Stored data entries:
(** [a && b] of calls of [BufferedWrite]. *)
Fixpoint write_each (w : t) (l : list bytes) : option (bool * t) :=
  match l with
  | [] => Some (true, w)
  | d :: l' =>
      match BufferedWrite w d with
      | None => None
      | Some (false, w') => Some (false, w')
      | Some (true, w') => write_each w' l'
      end
  end.
Definition command_bytes (command_type : Z) : bytes := le_bytes 1 command_type.
Definition key_bytes (key : Z) : bytes := le_bytes 2 key.
Definition ArrayMapStart (w : t) := write_each w [command_bytes kMapStart].
Definition MapStart (w : t) (key : Z) := write_each w [command_bytes kMapStart; key_bytes key].
Definition ArrayStart (w : t) (key : Z) := write_each w [command_bytes kArrayStart; key_bytes key].
Definition MapEnd (w : t) := write_each w [command_bytes kMapEnd].
Definition ArrayEnd (w : t) := write_each w [command_bytes kArrayEnd].
Definition RootMapStart (w : t) := write_each w [command_bytes kRootMapStart].
Definition RootMapEnd (w : t) := write_each w [command_bytes kRootMapEnd].
Definition Property (w : t) (key : Z) (value : bytes) :=
  write_each w [command_bytes kProperty; key_bytes key; le_bytes 8 (Z.of_nat (length value)); value].

(** [Close], of a writer that may be closed already ([inr]); [close] is the system call. *)
Definition Close (close : F -> bool) (s : t + F) : bool * (t + F) :=
  match s with
  | inr fd => (true, inr fd)
  | inl w => let '(ok, w) := FlushWriteBuffer w in if ok then (close (fd_ w), inr (fd_ w)) else (false, inl w)
  end.

(** Memory of the crashed process itself, read a page at a time as it may not be mapped:
    [vm_read_overwrite] is what it gives of the bytes that are asked for. *)
Section Memory.
  Context (getpagesize : Z) (vm_read_overwrite : Z -> Z -> option bytes).

Definition trunc_page (address : Z) : Z := Z.land address (Z.lnot (getpagesize - 1)).
(** [ReadCStringInternal]: the string, without its NUL; the fuel suffices as each turn
    reads a byte. *)
Fixpoint read_c_string (fuel : nat) (value : Z) (max_length : Z) (buffer : bytes) : option bytes :=
  match fuel with
  | O => None
  | S f =>
      let len := Z.of_nat (length buffer) in
      if max_length <=? len then None
      else
        let data_address := value + len in
        let data_to_end_of_page := getpagesize - (data_address - trunc_page data_address) in
        match vm_read_overwrite data_address (Z.min data_to_end_of_page (max_length - len)) with
        | None | Some [] => None
        | Some d =>
            match before_nul d with
            | Some s => Some (buffer ++ s)
            | None => read_c_string f value max_length (buffer ++ d)
            end
        end
  end.
Definition ReadCStringInternal (value max_length : Z) : option bytes := read_c_string (S (Z.to_nat max_length)) value max_length [].
Definition kMaxStringBytes : Z := 1024.
Definition AddPropertyCString (w : t) (key max_length value : Z) : option (bool * t) :=
  if kMaxStringBytes <? max_length then Some (false, w)
  else
    match ReadCStringInternal value max_length with
    | Some s => Property w key s
    | None => Some (false, w)
    end.
(** [AddPropertyInternal]; [Read] is the constructor of [ScopedVMRead]. *)
Definition AddPropertyInternal (vmread : Z -> nat -> option bytes) (w : t) (key value : Z) (value_length : nat) : option (bool * t) :=
  match vmread value value_length with
  | None => Some (false, w)
  | Some d => Property w key d
  end.
End Memory.
End Writer.
Arguments t : clear implicits.
End IOSIntermediateDumpWriter.

(** ** Objects *)

(** [IOSIntermediateDumpData], [IOSIntermediateDumpList] and [IOSIntermediateDumpMap]; a
    map is a list sorted by its keys. *)
Inductive object :=
  | Data (data : bytes)
  | List (list_ : list object)
  | Map (map_ : list (Z * object)).

Fixpoint find_key (key : Z) (m : list (Z * object)) : option object :=
  match m with
  | [] => None
  | (k, o) :: m' => if key =? k then Some o else find_key key m'
  end.
(** [map_[key] = o]. *)
Fixpoint put (key : Z) (o : object) (m : list (Z * object)) : list (Z * object) :=
  match m with
  | [] => [(key, o)]
  | (k, o') :: m' => if key =? k then (key, o) :: m' else if key <? k then (key, o) :: (k, o') :: m' else (k, o') :: put key o m'
  end.
Definition GetAsData (m : list (Z * object)) (key : Z) : option bytes :=
  match find_key key m with Some (Data d) => Some d | _ => None end.
Definition GetAsList (m : list (Z * object)) (key : Z) : option (list object) :=
  match find_key key m with Some (List l) => Some l | _ => None end.
Definition GetAsMap (m : list (Z * object)) (key : Z) : option (list (Z * object)) :=
  match find_key key m with Some (Map m') => Some m' | _ => None end.
Definition GetValueInternal (data : bytes) (value_size : nat) : option bytes :=
  if (value_size =? length data)%nat then Some data else None.

(** ** IOSIntermediateDumpReader *)

(** The stack of pointers into the tree: the map or list at each depth, with its key in
    the map that it is in, and the entries it has so far.  The tree is what the frames
    make up ([plug]). *)
Record frame := MkFrame { key_ : option Z; content : object }.
Definition attach (f parent : frame) : frame :=
  MkFrame (key_ parent)
    match content parent, key_ f with
    | Map m, Some key => Map (put key (content f) m)
    | List l, _ => List (l ++ [content f])
    | o, _ => o
    end.
Fixpoint plug (f : frame) (below : list frame) : object :=
  match below with
  | [] => content f
  | parent :: below' => plug (attach f parent) below'
  end.
Definition root_frame : frame := MkFrame None (Map []).

Definition kMaxStackDepth : nat := 10.
Definition kMaximumPropertyLength : Z := 64 * 1024 * 1024.

Section Reader.
  Context {R : Type} `{FileSeekReader R}.

(** A key other than [kInvalid]. *)
Definition read_key (r : R) : option (Z * R) :=
  match read_exactly r 2 with
  | None => None
  | Some (d, r') => if le_value d =? kInvalid then None else Some (le_value d, r')
  end.
Definition read_property (r : R) : option (Z * bytes * R) :=
  match read_key r with
  | None => None
  | Some (key, r1) =>
      match read_exactly r1 8 with
      | None => None
      | Some (d, r2) =>
          let value_length := le_value d in
          if kMaximumPropertyLength <? value_length then None
          else
            match read_exactly r2 value_length with
            | None => None
            | Some (data, r3) => Some (key, data, r3)
            end
      end
  end.

(** The loop of [Parse]: whether it succeeds, and the stack; [None] is for fuel that does
    not suffice. *)
Fixpoint parse_loop (fuel : nat) (r : R) (file_size : Z) (parent : frame) (below : list frame) : option (bool * object) :=
  match fuel with
  | O => None
  | S f =>
      let fail := Some (false, plug parent below) in
      match read_exactly r 1 with
      | None => fail
      | Some (d, r) =>
          if (kMaxStackDepth <? S (length below))%nat then fail
          else
            let command := le_value d in
            if command =? kMapStart then
              match content parent with
              | Map _ =>
                  match read_key r with
                  | None => fail
                  | Some (key, r) => parse_loop f r file_size (MkFrame (Some key) (Map [])) (parent :: below)
                  end
              | List _ => parse_loop f r file_size (MkFrame None (Map [])) (parent :: below)
              | Data _ => fail
              end
            else if command =? kArrayStart then
              match content parent with
              | Map _ =>
                  match read_key r with
                  | None => fail
                  | Some (key, r) => parse_loop f r file_size (MkFrame (Some key) (List [])) (parent :: below)
                  end
              | _ => fail
              end
            else if command =? kMapEnd then
              match below, content parent with
              | p :: below', Map _ => parse_loop f r file_size (attach parent p) below'
              | _, _ => fail
              end
            else if command =? kArrayEnd then
              match below, content parent with
              | p :: below', List _ => parse_loop f r file_size (attach parent p) below'
              | _, _ => fail
              end
            else if command =? kProperty then
              match content parent with
              | Map m =>
                  match read_property r with
                  | None => fail
                  | Some (key, data, r) => parse_loop f r file_size (MkFrame (key_ parent) (Map (put key (Data data) m))) below
                  end
              | _ => fail
              end
            else if command =? kRootMapEnd then
              match below with
              | [] => if SeekGet r =? file_size then Some (true, plug parent below) else fail
              | _ => fail
              end
            else fail
      end
  end.
Definition Parse (fuel : nat) (r : R) (file_size : Z) : option (bool * object) :=
  match read_exactly r 1 with
  | None => Some (false, content root_frame)
  | Some (d, r) => if le_value d =? kRootMapStart then parse_loop fuel r file_size root_frame [] else Some (false, content root_frame)
  end.

Inductive InitializeResult := kSuccess | kIncomplete | kFailure.
(** [Initialize], for a file of the given size: the result, and the root map. *)
Definition Initialize (fuel : nat) (r : R) (size : Z) : option (InitializeResult * object) :=
  if size =? 0 then Some (kFailure, content root_frame)
  else
    match Parse fuel r size with
    | None => None
    | Some (ok, root) => Some (if ok then kSuccess else kIncomplete, root)
    end.
End Reader.

(** ** What is written and read *)

(** The commands inside of the root map. *)
Inductive command :=
  | CMapStart (key : Z)
  | CArrayMapStart
  | CArrayStart (key : Z)
  | CMapEnd
  | CArrayEnd
  | CProperty (key : Z) (value : bytes).
Definition encode (c : command) : bytes :=
  match c with
  | CMapStart key => kMapStart :: le_bytes 2 key
  | CArrayMapStart => [kMapStart]
  | CArrayStart key => kArrayStart :: le_bytes 2 key
  | CMapEnd => [kMapEnd]
  | CArrayEnd => [kArrayEnd]
  | CProperty key value => kProperty :: le_bytes 2 key ++ le_bytes 8 (Z.of_nat (length value)) ++ value
  end.
Definition encode_all (l : list command) : bytes := concat (map encode l).

(** The commands that write what is in an object. *)
Fixpoint inside (o : object) : list command :=
  match o with
  | Data _ => []
  | List l => concat (map (fun o => CArrayMapStart :: inside o ++ [CMapEnd]) l)
  | Map m =>
      concat (map (fun '(key, o) =>
        match o with
        | Data d => [CProperty key d]
        | List _ => CArrayStart key :: inside o ++ [CArrayEnd]
        | Map _ => CMapStart key :: inside o ++ [CMapEnd]
        end) m)
  end.
(** The file of a tree. *)
Definition file_of (tree : list (Z * object)) : bytes :=
  kRootMapStart :: encode_all (inside (Map tree)) ++ [kRootMapEnd].

(** Trees that can be written: the depth is that of the reader's stack, the keys of a map
    are distinct, in any order, properties have a length that the reader takes, and lists
    hold maps. *)
Definition key_ok (key : Z) : Prop := 0 < key < 2 ^ 16.
Fixpoint tree_ok (depth : nat) (o : object) : Prop :=
  match depth with
  | O => False
  | S depth' =>
      match o with
      | Data _ => False
      | List l => Forall (fun o => match o with Map _ => tree_ok depth' o | _ => False end) l
      | Map m =>
          NoDup (map fst m) /\
          Forall (fun '(key, o) => key_ok key /\
            match o with
            | Data d => Z.of_nat (length d) <= kMaximumPropertyLength
            | _ => tree_ok depth' o
            end) m
      end
  end.

(** A tree with the entries of each map in the order of their keys. *)
Definition by_key (a b : Z * object) : Prop := a.1 <= b.1.
#[export] Instance by_key_dec a b : Decision (by_key a b).
Proof. unfold by_key. apply _. Defined.
#[export] Instance by_key_total : Total by_key.
Proof. intros a b. unfold by_key. lia. Qed.
#[export] Instance by_key_trans : Transitive by_key.
Proof. intros a b c. unfold by_key. lia. Qed.
Fixpoint in_order (o : object) : object :=
  match o with
  | Data d => Data d
  | List l => List (map in_order l)
  | Map m => Map (merge_sort by_key (map (fun '(key, o) => (key, in_order o)) m))
  end.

■ EXERCISE DIRECTIONS
Of all the entries above, retype exactly the lines from the line with "o ++ [CArrayEnd]" to the line with "Definition file_of (tree", both included, and no others.

■ RESPONSE BOX
        | List _ => CArrayStart key :: inside o ++ [CArrayEnd]
        | Map _ => CMapStart key :: inside o ++ [CMapEnd]
        end) m)
  end.
(** The file of a tree. *)
Definition file_of (tree : list (Z * object)) : bytes :=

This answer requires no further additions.